President, TOPdesk USA

According to the Service Desk Institute (SDI), 90 per cent of organizations have more than one service desk and 55 per cent are planning for shared service management. There are a lot of things to consider when moving toward a true shared service management as you do not want to get into the pitfall of creating integration spaghetti. Think big, start small is a good takeaway to consider.

In a perfect world, we instruct end users to reach out to us when they have a problem and want to report an incident about it. The reality is that 62 per cent of respondents have 3 per cent of misplaced calls and 10 per cent even have 12 per cent of misplaced calls. Partly this is because of the change in technology. It is because of the “Google effect”: People are used to the fact that they don’t have to remember things because they can just find it online. Next to that, on the operator side it is not always clear who has the ownership of some issues or tasks. For example, contracts for smartphones are usually managed by the facilities department, whereas technical issues with the phone are dealt with by IT. 

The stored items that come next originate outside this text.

(** X12.  The swing arc of a rendered door is the quarter circle about
    the hinge: its radius is the door's scaled width, both its ends are
    at that distance from the hinge, the radii to its two ends are
    perpendicular, the turn from its start to its end about the hinge is
    in the direction of its sweep flag (so that, of the two circles of
    that radius through its ends, the arc drawn is on the one centred on
    the hinge), and one of its ends is the end of the open leaf. *)
Theorem X12_swing_arc (p : Props) (w : DoorWall) (position : Q) :
  wallExists p w = true ->
  let g := renderDoor p w position in
  let dw := doorWidthOrOne p * scale p in
  let hinge := (hingeX g, hingeY g) in
  let leafEnd := (leafEndX g, leafEndY g) in
  exists arc,
    arcPath g = Some arc /\
    arcRadius arc = dw /\
    sqDist (arcFrom arc) hinge == dw * dw /\
    sqDist (arcTo arc) hinge == dw * dw /\
    dotFrom hinge (arcFrom arc) (arcTo arc) == 0 /\
    crossFrom hinge (arcFrom arc) (arcTo arc)
    == (if arcSweep arc then dw * dw else - (dw * dw)) /\
    (arcFrom arc = leafEnd \/ arcTo arc = leafEnd).
Proof.
  unfold wallExists, renderDoor, Door, sqDist, dotFrom, crossFrom.
  destruct (isLShape _ _ _ _) eqn:HL.
  - destruct w; intros _; cbv zeta; simpl;
      destruct (shapeCutoutCorner p) as [[| | |]|]; simpl;
      eexists; (split; [reflexivity|]); simpl;
      (split; [reflexivity|]);
      (split; [ring|]); (split; [ring|]); (split; [ring|]);
      (split; [ring | tauto]).
  - destruct w; simpl; intros Hw; try discriminate;
      eexists; (split; [reflexivity|]); simpl;
      (split; [reflexivity|]);
      (split; [ring|]); (split; [ring|]); (split; [ring|]);
      (split; [ring | tauto]).
Qed.

(** The door on the vertical cutout wall of the L-shape room, which
    swings to the left, away from the cutout at the bottom right. *)
Lemma X12_swing_arc_witness :
  exists arc,
    arcPath (renderDoor LShapeScenario.props cutout_vertical (1 # 2))
    = Some arc /\
    arcSweep arc = true /\
    crossFrom
      (hingeX (renderDoor LShapeScenario.props cutout_vertical (1 # 2)),
       hingeY (renderDoor LShapeScenario.props cutout_vertical (1 # 2)))
      (arcFrom arc) (arcTo arc)
    == (if arcSweep arc
        then doorWidthOrOne LShapeScenario.props * scale LShapeScenario.props
             * (doorWidthOrOne LShapeScenario.props
                * scale LShapeScenario.props)
        else - (doorWidthOrOne LShapeScenario.props
                * scale LShapeScenario.props
                * (doorWidthOrOne LShapeScenario.props
                   * scale LShapeScenario.props))).
Proof.
  destruct (X12_swing_arc LShapeScenario.props cutout_vertical (1 # 2)
              eq_refl) as (arc & Ha & _ & _ & _ & _ & Hc & _).
  exists arc. split; [exact Ha|]. split; [|exact Hc].
  vm_compute in Ha. injection Ha as <-. reflexivity.
Defined.

(** ** Legs and cutout in the L-shape editor *)

(** X13.  Converting a room with a positive cutout to legs and back gives
    the room again: the bounding box and the cutout that [legsToBackend]
    reports for the legs of [backendToLegs] are the ones converted. *)
Theorem X13_backend_legs_backend (W H cw ch : Q) (o : CutoutCorner) :
  0 < cw -> 0 < ch ->
  let b := legsToBackend (backendToLegs W H (Some cw) (Some ch) o) in
  backendWidth b == W /\ backendHeight b == H /\
  backendCutoutWidth b == cw /\ backendCutoutHeight b == ch.
Proof.
  intros Hcw Hch. cbv zeta.
  assert (Tw : Num.truthy cw = true) by (apply NumFacts.truthy_true; lra).
  assert (Th : Num.truthy ch = true) by (apply NumFacts.truthy_true; lra).
  unfold backendToLegs, Num.orElse. rewrite Tw, Th.
  unfold legsToBackend. destruct o; simpl; repeat split; minmax_cases; lra.
Qed.
(** * JSXGraph, src/Intersection.js: the Intersection construct

    A shallow embedding of [JXG.Intersection] (constructor, the three families
    of closures it installs, the prototype methods) and the properties of its
    existence-propagation protocol ([hideChild] / [showChild]).

    Objects live in a heap keyed by their identifier; [board.objects] is the
    set of identifiers currently registered on the board.  JavaScript object
    references ([this.p1], [this.descendants[el]], [board.objects[el]]) are
    identifiers into that one heap, so two references to the same object see
    each other's writes, as in the source.

    Every loop of the source runs over the keys of an object and touches only
    the entry of the current key, so the order of enumeration does not show
    in the result; the loops are folds over the elements of the key set.

    Not modelled: names and labels ([InterName1], [label.show]), the unused
    field [this.show], the board's generation of an identifier for an empty
    [Id], and the dummies [hasPoint] and [updateRenderer] of the prototype. *)

From stdpp Require Import gmap strings list fin_maps.

Module JXG.

(** ** Data *)

(** Element identifiers are JavaScript strings.  An identifier is also the
    address of the object in the heap: identifiers are taken to be unique
    object identities. *)
Abbreviation Id := string.

(** The [JXG.OBJECT_TYPE_*] constants the source compares against, and two
    more kinds of board elements, points and texts, that are none of them. *)
Inductive objType :=
  | OBJECT_TYPE_LINE
  | OBJECT_TYPE_ARROW
  | OBJECT_TYPE_CIRCLE
  | OBJECT_TYPE_ARC
  | OBJECT_TYPE_POINT
  | OBJECT_TYPE_TEXT
  | OBJECT_TYPE_INTERSECTION.

#[global] Instance objType_eq_dec : EqDecision objType.
Proof. solve_decision. Defined.

(** Coordinates are only ever copied from the solver into a point, never
    computed with; [Undefined] is a missing array slot. *)
Inductive coordinates :=
  | Undefined
  | UsrCoords (x y : Z).

(** Calls received from the outside world by an element, newest first. *)
Inductive call :=
  | HideElement
  | ShowElement
  | UpdateRenderer
  | Update.

(** A loosely typed constructor argument: nothing, a string, a live object. *)
Inductive parameter :=
  | PUndefined
  | PString (s : string)
  | PObject (i : Id).

(** What [this.intersect1] / [this.intersect2] hold after resolution:
    [undefined], the empty string, or an object. *)
Inductive reference :=
  | RUndefined
  | REmpty
  | RObject (i : Id).

#[global] Instance reference_eq_dec : EqDecision reference.
Proof. solve_decision. Defined.

(** Which closures the constructor installed on the instance.  [Prototype]
    is the instance that returned early and only has the prototype's dummy
    methods. *)
Inductive branch :=
  | Prototype
  | LineLine
  | CircleCircle
  | CircleLine.

#[global] Instance branch_eq_dec : EqDecision branch.
Proof. solve_decision. Defined.

(** The fields only an Intersection object has. *)
Record construct := Construct {
  kind : branch;
  real : bool;
  needsUpdate : bool;
  intersect1 : reference;
  intersect2 : reference;
  p : option Id;
  p1 : option Id;
  p2 : option Id
}.
(** * An in-memory cache with per-entry time to live

    Shallow embedding of [internal/cache.go]: the [Item] and [InMemoryCache]
    structs, the four methods of the [Cache] interface ([Get], [Set],
    [Delete], [Flush]), the constructor [NewInMemoryCache] and the
    background collector ([GC], [expiredKeys], [clearItems]).

    Conventions.
    - [int64] and [time.Duration] values are integers of [Z]; the only
      arithmetic of the program that can leave the 64-bit range is the
      conversion [UnixNano] of an instant, whose wrap-around is written out.
    - [map[string]Item] is [option (gmap string Item)]: [None] is the nil
      map (reads find nothing, [delete] does nothing, an assignment panics).
    - [interface{}] is [option V] for an arbitrary payload type [V]; [None]
      is the nil interface.
    - Every method body runs under the struct's [sync.RWMutex], so a method
      is one atomic transition of the struct; the methods are written in a
      small state-and-panic monad over [InMemoryCache].
    - Each call of [time.Now()] is an explicit argument of the operation
      that makes it.
    - The lines written to standard output by [Set] and [clearItems] are
      not part of the modelled state. *)

From Stdlib Require Import ZArith Lia.
From stdpp Require Import gmap strings list fin_maps.

Local Open Scope Z_scope.

(** ** The fragment of package [time] used by the cache *)

Module GoTime.

(** An instant is its number of nanoseconds since the Unix epoch, not
    bounded to 64 bits ([time.Time] covers a far larger range than an
    [int64] of nanoseconds does). *)
Definition Time : Type := Z.

(** [time.Duration] is an [int64] count of nanoseconds. *)
Definition Duration : Type := Z.

Definition min_int64 : Z := - 2 ^ 63.
Definition max_int64 : Z := 2 ^ 63 - 1.

(** Two's complement reduction to 64 bits. *)
Definition wrap64 (z : Z) : Z := (z + 2 ^ 63) mod 2 ^ 64 - 2 ^ 63.

(** [t.Add(d)]. *)
Definition Add (t : Time) (d : Duration) : Time := t + d.

(** [t.UnixNano()]: seconds times [1e9] plus nanoseconds, computed in
    [int64], hence reduced modulo [2^64] when the instant is outside the
    representable range. *)
Definition UnixNano (t : Time) : Z := wrap64 t.

Definition representable (t : Time) : Prop := min_int64 <= t <= max_int64.

End GoTime.

Import GoTime.

(** ** Outcomes: a Go call returns or panics *)

Inductive outcome (A : Type) : Type :=
| Done (a : A)
| Panic (msg : string).

Arguments Done {A} a.
Arguments Panic {A} msg.

Section Engine.

Context {V : Type}.

(** [type Item struct] *)
Record Item : Type := mkItem {
  value : option V;
  createdAt : Time;
  expiration : Z
}.

(** [type InMemoryCache struct]; the mutex field carries no data. *)
Record InMemoryCache : Type := mkCache {
  cache : option (gmap string Item);
  defaultExpiration : Duration;
  cleanupInterval : Duration
}.

Definition with_cache (m : option (gmap string Item)) (c : InMemoryCache)
  : InMemoryCache :=
  {| cache := m;
     defaultExpiration := defaultExpiration c;
     cleanupInterval := cleanupInterval c |}.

How to improve collaboration between departments >>

Know what you want

Even if we try to take a proactive approach and provide good internal marketing messages to employees to redirect the end user to the correct department for service, they can interpret it differently. In the end, organizations' internal customers just want to have their problem solved and often do not care how it gets done.

All of this is not taking into account the interdependent tasks like the onboarding of new employees or moving work stations. Again, in a perfect world, this is all aligned and goes perfectly but in reality I speak to a lot of organizations where new employees do not have everything on the first day or when moving work stations, IT is ready with the new PCs, monitors and phones, but there are no desks to put them on.

Because of this fact, it becomes pretty clear that moving toward shared service management will improve quality of services for the end users and streamline the processes, especially those shared or interdependent. These are, next to the obvious cost savings, the two most important reasons for organizations to consider shared service management with, respectively, 80 per cent and more than 50 per cent of respondents selecting that as their reasoning for doing so.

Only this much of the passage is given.